An alternative to using the macOS Keychain is the SSH key support in 1Password. This avoids any files on disk and in contrast to using your login password for Keychain, 1Password triggers a prompt whenever a new application wishes to access the key. We have 1Password reporting to our logging infrastructure which means we also get audit logs for all credential access.

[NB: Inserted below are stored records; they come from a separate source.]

(** [(GB|MB|TB|KB)?] under [re.IGNORECASE], at the head of [s]. *)
Definition unit_group (s : string) : option string :=
  match s with
  | String a (String b _) =>
      let u := String a (String b EmptyString) in
      let up := Py.upper u in
      if String.eqb up "GB" || String.eqb up "MB"
         || String.eqb up "TB" || String.eqb up "KB"
      then Some u else None
  | _ => None
  end.

(** [re.match(r'([\d.]+)\s*(GB|MB|TB|KB)?', s, re.IGNORECASE)]: groups 1
    and 2.  Every part after group 1 can match the empty string, so the
    greedy first attempt is the match. *)
Definition size_match (s : string) : option (string * option string) :=
  let '(num, rest) := span is_numchar s in
  match num with
  | EmptyString => None
  | _ => Some (num, unit_group (Py.lstrip Py.isspace rest))
  end.

Fixpoint until_amp (s : string) : string :=
  match s with
  | EmptyString => EmptyString
  | String c s' =>
      if Ascii.eqb c "&" then EmptyString else String c (until_amp s')
  end.

Fixpoint drop (n : nat) (s : string) : string :=
  match n, s with
  | S n', String _ s' => drop n' s'
  | _, _ => s
  end.

(** [re.search(r'\?_v=([^&]+)', href)]: group 1 of the leftmost match. *)
Fixpoint vm_id_search (href : string) : option string :=
  match href with
  | EmptyString => None
  | String _ href' =>
      if Py.starts_with "?_v=" href then
        match until_amp (drop 4 href) with
        | EmptyString => vm_id_search href'
        | id => Some id
        end
      else vm_id_search href'
  end.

At Arcjet, we mandate signed commits, which requires developers to manage a signing key. Enforcing signed commits is a foundational practice for securing the software supply chain. It provides verifiable attestations that code originates from a trusted developer (that has also authenticated recently), protecting the repository from unauthorized code injection, even if a developer's GitHub access is compromised.

MDM

It’s only a matter of time before an incident happens. Ideally, one of the above layers will catch attacks or mistakes, but when something does happen we need to be able to detect it, understand how it happened, apply effective quarantine measures, and quickly remediate the situation.

The focus is often on the fancy detection and response part of this, but logging is just as important because it helps you answer questions like: What happened? What data (if any) was extracted? How long has this been compromised? Were any other systems impacted?

All Arcjet devices are provisioned with MDM tooling to help detect potential problems quickly, alert the right people, and protect our team & customers. We’ve partnered with Latacora for 24/7 monitoring & response and their team acts like our internal security experts. Various detection rules notify us of any suspicious activity, we have escalation channels to trigger rapid response investigations, and regularly run practice tabletop exercises to test our processes.

Conclusions

Security is all about layers. Securing a developer workstation is not about achieving an impenetrable state; it's about creating layers of defense that systematically reduce the attack surface. By isolating development work in containers, controlling network egress, making use of built-in features on the host OS, and securing developer identity, we’re able to build a robust security posture without getting in the way of development.